If you plan to deploy the instance to production and build the nuxt app beforehand, it's mandatory to set the app URL via the environment variable $SMU_app_url
.
The easiest way to get the web frontend running and accessible with SSL is by using a tunnel. By default the app will try opening a tunnel with Cloudflare when running on dev, but you'll need to setup the tunnel manually first. Instructions can be found here.
To disable the tunnel execution, set the app.tunnel
setting to false on the settings.local.json
file.
When starting up, the service will look for the strautomator.cert
and strautomator.key
files on the application root. If found, it will create a HTTPS server with those certificate files, otherwise it will create a regular HTTP server. The default ports:
- Development: 3000
- Production (HTTP): 8080
- Production (HTTPS): 8443
Please note that the actual port can be overwritten either via the PORT environment variable, or via settings.app.port
setting.
As simple as:
$ make run
If any required settings are missing or wrongly set, you'll get alerted on the console. When running locally (NODE_ENV is development), all features dependent on scheduled functions will run at startup.

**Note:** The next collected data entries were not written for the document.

(** * MR status monitor: the polling engine and the notification gate

    A shallow embedding of the core of the merge-request status monitor
    ([src/gitlab_api.py], [src/mr_model.py], [src/mr_notifier.py]) and the
    properties of its specification that can be settled on it, with the part
    of the controller ([src/mr_status_controller.py]) that feeds the model
    and the gate.

    Layout: the Python values and operations the code relies on, then the
    modules of the program, then the lemmas and theorems. *)

From Stdlib Require Import ZArith List Lia Bool Ascii String Sorted Permutation.
From stdpp Require Import base option strings pretty gmap.
Import ListNotations.

Set Warnings "-register-all".

Local Open Scope string_scope.
Local Open Scope list_scope.
Local Open Scope Z_scope.

(* ===================================================================== *)
(** ** Python values and the operations used on them *)
(* ===================================================================== *)

Module Py.

(** A decoded JSON body, which is also the shape of every dictionary the
    program passes around.  [JNull] is Python's [None].  An object lists its
    items in order, with pairwise distinct keys (as [json.loads] builds them);
    numbers are the integers (no claim depends on a float). *)
Inductive json :=
| JNull
| JBool (b : bool)
| JNum (n : Z)
| JStr (s : string)
| JArr (l : list json)
| JObj (kv : list (string * json)).

(** The exceptions that can be raised by the modelled code. *)
Inductive exn :=
| KeyError
| TypeError
| AttributeError
| IndexError
| ValueError
| OSError
| RequestException.

(** Outcome of a fallible computation: a value, or a raised exception. *)
Inductive result (A : Type) :=
| Ok (a : A)
| Raise (e : exn).
Arguments Ok {A} a.
Arguments Raise {A} e.

#[export] Instance result_ret : MRet result := fun A a => Ok a.
#[export] Instance result_bind : MBind result := fun A B f m =>
  match m with
  | Ok a => f a
  | Raise e => Raise e
  end.

Definition is_ok {A} (r : result A) : bool :=
  match r with Ok _ => true | Raise _ => false end.

(** [bool(x)]. *)
Definition truthy (j : json) : bool :=
  match j with
  | JNull => false
  | JBool b => b
  | JNum n => negb (n =? 0)
  | JStr s => negb (String.eqb s "")
  | JArr l => match l with [] => false | _ => true end
  | JObj kv => match kv with [] => false | _ => true end
  end.

Definition is_none (j : json) : bool :=
  match j with JNull => true | _ => false end.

Strautomator is targeting GCP and can be easily deployed as a standalone VM instance, as a Cloud Run service, or to App Engine. Although you could also run it on other providers (AWS for instance), please keep in mind that the database, Cloud Firestore, runs on Google.
Also note that even thou this project is open source, you might need to adapt some settings if you want to run it in production on your own cloud environment. This includes changing the target URL (https://strautomator.com/), server IP and ports, HTMLs with references to strautomator.com, etc.
Basic deployment samples are provided:
- App Engine: app.yaml (not tested in production).
- VM in Google Cloud Compute: docker-compose.yml (not tested in production).
- Cloud Run: create a Cloud Build trigger to update your service whenever there's a new version pushed to your GIT fork.
Please note that some features depend on scheduled functions to work. These can be found here, and need to be deployed separately to your environment of choice.